> _What this task involves_
Which lines in the records below contain the word "exists"? Return each of them.

> _Source information_

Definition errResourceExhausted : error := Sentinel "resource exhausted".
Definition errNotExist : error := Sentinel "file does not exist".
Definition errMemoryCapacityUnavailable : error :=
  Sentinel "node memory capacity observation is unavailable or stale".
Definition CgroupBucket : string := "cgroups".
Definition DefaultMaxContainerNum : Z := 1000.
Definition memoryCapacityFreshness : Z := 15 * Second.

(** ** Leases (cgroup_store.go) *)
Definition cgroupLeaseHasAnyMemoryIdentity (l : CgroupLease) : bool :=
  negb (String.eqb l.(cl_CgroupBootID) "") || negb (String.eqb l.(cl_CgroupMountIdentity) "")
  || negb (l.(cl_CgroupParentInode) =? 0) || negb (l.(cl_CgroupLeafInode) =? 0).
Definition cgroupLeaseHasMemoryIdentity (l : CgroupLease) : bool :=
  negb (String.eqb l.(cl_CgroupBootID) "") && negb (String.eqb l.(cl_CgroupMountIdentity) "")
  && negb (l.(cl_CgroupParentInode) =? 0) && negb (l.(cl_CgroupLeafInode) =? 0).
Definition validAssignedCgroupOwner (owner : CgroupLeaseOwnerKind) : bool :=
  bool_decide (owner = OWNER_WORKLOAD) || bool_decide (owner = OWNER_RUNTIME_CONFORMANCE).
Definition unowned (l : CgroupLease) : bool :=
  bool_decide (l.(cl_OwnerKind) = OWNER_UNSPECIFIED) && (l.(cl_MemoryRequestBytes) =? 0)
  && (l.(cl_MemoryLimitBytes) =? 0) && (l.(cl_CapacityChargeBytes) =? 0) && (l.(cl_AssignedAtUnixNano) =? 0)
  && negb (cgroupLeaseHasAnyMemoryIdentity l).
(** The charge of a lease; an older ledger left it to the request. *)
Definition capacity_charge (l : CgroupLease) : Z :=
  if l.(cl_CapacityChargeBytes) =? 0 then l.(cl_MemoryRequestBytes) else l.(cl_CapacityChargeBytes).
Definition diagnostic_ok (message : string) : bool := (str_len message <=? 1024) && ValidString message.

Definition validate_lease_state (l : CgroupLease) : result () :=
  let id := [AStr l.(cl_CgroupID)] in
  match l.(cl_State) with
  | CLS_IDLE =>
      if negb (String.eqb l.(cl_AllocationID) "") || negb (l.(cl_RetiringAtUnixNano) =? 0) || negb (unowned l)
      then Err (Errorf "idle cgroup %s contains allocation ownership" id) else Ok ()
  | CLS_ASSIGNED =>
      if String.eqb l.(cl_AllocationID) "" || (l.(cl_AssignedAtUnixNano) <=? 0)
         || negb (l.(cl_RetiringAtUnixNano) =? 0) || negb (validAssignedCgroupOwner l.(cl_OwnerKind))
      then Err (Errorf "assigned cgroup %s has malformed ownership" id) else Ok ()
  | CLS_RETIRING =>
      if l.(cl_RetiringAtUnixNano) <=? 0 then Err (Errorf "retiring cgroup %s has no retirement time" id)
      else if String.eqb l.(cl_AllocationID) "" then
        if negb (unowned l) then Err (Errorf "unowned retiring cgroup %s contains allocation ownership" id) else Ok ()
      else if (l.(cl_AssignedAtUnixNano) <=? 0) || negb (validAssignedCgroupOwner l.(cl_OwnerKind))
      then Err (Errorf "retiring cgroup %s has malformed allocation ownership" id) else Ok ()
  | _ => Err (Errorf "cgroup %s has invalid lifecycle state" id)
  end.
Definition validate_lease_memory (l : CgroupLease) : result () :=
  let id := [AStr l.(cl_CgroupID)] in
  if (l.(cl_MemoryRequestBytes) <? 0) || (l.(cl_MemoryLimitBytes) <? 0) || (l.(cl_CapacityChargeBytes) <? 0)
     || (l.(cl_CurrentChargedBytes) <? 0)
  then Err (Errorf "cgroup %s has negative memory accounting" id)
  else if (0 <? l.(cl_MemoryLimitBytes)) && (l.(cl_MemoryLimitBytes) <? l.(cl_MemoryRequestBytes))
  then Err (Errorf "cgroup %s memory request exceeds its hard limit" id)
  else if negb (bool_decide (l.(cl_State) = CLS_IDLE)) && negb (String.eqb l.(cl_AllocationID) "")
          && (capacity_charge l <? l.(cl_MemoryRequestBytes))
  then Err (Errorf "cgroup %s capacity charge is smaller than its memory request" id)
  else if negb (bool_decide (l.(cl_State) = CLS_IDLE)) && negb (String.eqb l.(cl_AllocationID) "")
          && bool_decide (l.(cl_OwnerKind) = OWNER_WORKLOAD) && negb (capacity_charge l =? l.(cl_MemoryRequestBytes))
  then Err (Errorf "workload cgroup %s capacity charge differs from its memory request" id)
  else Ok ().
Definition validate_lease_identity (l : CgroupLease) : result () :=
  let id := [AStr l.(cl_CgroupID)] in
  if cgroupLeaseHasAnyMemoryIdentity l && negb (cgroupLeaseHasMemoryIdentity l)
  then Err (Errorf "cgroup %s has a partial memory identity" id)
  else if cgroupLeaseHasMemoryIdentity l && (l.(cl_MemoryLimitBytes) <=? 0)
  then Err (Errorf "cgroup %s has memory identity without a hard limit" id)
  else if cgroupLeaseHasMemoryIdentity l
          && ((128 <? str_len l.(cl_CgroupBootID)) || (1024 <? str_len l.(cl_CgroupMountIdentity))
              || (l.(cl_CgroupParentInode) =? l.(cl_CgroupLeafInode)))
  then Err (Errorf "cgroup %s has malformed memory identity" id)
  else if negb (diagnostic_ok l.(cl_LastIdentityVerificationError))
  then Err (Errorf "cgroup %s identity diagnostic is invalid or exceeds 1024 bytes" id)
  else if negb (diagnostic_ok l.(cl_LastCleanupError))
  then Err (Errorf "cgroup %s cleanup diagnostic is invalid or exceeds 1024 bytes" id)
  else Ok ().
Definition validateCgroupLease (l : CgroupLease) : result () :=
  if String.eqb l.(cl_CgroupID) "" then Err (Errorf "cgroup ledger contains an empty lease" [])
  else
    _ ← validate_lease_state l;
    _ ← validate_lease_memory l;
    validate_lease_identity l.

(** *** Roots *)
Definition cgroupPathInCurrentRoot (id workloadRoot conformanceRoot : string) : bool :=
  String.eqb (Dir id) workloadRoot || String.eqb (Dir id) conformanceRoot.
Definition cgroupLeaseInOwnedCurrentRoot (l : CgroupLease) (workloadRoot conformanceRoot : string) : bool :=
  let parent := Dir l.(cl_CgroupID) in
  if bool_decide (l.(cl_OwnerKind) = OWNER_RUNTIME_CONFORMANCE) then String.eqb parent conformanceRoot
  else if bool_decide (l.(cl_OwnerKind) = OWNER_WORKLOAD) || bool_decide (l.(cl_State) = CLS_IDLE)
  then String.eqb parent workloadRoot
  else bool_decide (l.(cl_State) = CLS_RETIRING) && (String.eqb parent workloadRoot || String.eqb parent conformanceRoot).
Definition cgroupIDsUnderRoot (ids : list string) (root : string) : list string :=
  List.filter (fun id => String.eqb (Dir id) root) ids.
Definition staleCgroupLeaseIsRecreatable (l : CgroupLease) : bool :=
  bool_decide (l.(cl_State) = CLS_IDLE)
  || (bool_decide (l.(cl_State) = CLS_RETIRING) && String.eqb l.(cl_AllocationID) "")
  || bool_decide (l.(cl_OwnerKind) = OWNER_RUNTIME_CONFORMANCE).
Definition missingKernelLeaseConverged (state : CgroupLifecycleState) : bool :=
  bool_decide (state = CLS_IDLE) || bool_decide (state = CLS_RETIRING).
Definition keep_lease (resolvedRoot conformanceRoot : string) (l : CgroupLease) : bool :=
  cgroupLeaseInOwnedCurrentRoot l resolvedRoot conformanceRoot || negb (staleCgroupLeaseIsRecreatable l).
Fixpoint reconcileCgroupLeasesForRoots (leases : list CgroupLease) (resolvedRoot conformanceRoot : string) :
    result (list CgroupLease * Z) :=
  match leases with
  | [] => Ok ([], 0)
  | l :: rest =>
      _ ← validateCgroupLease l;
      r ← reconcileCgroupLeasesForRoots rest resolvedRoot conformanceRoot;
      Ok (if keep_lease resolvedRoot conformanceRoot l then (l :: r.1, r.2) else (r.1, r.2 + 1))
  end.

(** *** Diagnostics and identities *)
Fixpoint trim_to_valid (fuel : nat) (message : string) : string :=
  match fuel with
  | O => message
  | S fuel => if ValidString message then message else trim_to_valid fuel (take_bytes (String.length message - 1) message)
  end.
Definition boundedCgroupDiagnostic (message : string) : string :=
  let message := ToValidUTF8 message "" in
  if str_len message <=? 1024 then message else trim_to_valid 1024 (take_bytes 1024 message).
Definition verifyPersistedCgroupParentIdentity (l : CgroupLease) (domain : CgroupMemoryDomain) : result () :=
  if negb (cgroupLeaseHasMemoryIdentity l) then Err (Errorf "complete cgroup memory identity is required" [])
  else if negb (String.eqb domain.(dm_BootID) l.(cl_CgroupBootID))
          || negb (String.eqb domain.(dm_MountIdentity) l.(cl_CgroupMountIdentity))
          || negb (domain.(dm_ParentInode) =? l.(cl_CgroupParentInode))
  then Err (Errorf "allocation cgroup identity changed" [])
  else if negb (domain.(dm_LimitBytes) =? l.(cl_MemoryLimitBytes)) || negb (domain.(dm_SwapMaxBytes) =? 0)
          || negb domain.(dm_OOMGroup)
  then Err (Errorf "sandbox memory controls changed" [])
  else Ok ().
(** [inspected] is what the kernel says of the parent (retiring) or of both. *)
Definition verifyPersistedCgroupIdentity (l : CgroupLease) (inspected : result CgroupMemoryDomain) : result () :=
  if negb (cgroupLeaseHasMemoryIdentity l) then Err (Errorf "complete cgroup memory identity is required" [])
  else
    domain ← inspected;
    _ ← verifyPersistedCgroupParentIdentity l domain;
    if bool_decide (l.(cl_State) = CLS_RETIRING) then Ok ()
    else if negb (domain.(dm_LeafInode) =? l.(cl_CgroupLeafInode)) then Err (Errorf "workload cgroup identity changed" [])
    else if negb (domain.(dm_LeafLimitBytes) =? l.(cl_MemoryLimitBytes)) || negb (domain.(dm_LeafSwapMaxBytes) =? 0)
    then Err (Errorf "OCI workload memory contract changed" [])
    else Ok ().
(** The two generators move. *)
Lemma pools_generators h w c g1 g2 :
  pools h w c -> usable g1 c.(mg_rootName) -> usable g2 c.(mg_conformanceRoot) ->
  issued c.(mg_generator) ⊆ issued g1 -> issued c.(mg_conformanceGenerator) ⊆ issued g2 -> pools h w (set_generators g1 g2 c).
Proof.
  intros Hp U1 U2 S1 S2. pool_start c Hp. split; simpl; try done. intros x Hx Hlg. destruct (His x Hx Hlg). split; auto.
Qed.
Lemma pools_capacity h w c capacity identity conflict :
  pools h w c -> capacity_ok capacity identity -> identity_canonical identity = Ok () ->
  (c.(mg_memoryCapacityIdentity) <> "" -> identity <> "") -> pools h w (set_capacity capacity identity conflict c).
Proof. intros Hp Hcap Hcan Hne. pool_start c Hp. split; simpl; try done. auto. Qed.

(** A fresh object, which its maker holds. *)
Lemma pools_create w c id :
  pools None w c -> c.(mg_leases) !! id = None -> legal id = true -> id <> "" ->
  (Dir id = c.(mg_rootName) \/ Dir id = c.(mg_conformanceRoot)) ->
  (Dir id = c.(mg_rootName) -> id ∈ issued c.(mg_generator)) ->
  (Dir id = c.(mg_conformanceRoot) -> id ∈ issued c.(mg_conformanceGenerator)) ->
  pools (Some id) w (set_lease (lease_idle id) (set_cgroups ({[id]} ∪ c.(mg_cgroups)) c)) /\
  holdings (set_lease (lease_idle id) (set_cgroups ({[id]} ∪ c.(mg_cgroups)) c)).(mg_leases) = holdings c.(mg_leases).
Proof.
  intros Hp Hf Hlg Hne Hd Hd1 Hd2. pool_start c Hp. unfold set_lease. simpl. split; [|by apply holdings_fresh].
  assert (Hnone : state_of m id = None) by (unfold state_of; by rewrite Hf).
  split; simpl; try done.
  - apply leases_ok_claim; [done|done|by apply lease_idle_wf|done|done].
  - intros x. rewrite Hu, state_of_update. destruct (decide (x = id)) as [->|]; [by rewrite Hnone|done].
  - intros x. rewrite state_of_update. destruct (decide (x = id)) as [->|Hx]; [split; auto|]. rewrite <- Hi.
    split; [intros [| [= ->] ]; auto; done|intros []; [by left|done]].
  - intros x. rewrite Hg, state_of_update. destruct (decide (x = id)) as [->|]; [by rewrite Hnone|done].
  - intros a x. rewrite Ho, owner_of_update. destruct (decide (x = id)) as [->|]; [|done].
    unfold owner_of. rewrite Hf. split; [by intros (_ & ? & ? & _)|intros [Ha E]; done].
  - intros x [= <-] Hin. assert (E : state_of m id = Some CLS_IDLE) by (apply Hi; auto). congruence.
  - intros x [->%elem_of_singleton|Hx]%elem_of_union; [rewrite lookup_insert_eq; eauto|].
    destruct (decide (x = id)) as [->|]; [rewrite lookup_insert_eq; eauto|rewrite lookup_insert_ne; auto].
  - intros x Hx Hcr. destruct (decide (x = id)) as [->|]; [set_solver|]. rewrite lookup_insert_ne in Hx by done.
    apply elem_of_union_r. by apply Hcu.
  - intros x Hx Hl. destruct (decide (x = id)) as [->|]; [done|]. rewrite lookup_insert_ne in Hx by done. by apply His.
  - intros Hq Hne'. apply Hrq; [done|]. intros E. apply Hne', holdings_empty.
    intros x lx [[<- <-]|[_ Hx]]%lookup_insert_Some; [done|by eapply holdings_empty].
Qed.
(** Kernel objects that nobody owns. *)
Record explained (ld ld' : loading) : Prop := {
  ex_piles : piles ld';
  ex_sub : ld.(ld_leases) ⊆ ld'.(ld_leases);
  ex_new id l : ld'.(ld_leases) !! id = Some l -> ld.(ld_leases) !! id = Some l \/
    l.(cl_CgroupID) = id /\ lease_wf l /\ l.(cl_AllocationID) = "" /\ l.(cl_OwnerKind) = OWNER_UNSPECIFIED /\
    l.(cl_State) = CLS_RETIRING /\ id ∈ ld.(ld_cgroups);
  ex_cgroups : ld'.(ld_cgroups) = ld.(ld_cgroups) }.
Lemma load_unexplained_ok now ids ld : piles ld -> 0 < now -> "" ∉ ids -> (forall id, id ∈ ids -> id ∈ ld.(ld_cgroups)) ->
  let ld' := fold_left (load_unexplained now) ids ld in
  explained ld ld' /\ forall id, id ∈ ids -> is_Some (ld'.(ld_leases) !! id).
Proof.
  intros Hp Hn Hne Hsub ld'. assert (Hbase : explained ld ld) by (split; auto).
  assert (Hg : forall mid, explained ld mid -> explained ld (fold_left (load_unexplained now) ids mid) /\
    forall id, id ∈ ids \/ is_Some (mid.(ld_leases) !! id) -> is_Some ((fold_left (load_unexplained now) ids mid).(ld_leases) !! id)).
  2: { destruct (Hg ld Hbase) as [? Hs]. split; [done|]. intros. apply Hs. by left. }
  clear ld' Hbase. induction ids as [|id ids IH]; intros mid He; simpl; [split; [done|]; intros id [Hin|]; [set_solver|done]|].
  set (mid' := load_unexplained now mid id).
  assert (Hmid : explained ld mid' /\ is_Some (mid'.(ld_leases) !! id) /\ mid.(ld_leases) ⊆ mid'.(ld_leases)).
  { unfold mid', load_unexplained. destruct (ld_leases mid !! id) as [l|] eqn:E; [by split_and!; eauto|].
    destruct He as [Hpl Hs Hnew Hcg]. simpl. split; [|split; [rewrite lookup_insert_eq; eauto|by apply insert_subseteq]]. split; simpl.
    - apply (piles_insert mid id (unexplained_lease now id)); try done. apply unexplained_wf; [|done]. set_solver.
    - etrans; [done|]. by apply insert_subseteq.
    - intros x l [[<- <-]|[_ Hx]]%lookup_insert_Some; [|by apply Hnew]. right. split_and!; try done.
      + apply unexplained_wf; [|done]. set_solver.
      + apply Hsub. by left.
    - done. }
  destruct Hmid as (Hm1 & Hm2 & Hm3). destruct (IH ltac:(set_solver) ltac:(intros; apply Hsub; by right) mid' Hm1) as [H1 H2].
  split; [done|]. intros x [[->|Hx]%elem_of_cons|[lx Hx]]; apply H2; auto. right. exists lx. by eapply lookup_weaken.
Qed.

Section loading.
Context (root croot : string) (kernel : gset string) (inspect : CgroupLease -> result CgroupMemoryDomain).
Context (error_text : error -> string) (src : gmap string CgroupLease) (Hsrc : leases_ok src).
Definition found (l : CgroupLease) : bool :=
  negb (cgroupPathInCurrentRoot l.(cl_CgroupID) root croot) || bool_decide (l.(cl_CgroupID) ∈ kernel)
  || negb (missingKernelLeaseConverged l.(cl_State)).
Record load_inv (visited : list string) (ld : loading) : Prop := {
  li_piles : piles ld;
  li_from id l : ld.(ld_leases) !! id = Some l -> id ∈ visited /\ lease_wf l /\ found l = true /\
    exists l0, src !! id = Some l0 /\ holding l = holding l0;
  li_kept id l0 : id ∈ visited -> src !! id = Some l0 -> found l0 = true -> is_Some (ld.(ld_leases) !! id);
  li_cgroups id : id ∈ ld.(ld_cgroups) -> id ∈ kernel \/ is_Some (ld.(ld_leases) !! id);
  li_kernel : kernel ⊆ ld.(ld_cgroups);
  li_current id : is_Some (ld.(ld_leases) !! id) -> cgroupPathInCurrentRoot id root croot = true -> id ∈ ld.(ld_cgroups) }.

> _Solution for this problem_
  split; [done|]. intros x [[->|Hx]%elem_of_cons|[lx Hx]]; apply H2; auto. right. exists lx. by eapply lookup_weaken.
    exists l0, src !! id = Some l0 /\ holding l = holding l0;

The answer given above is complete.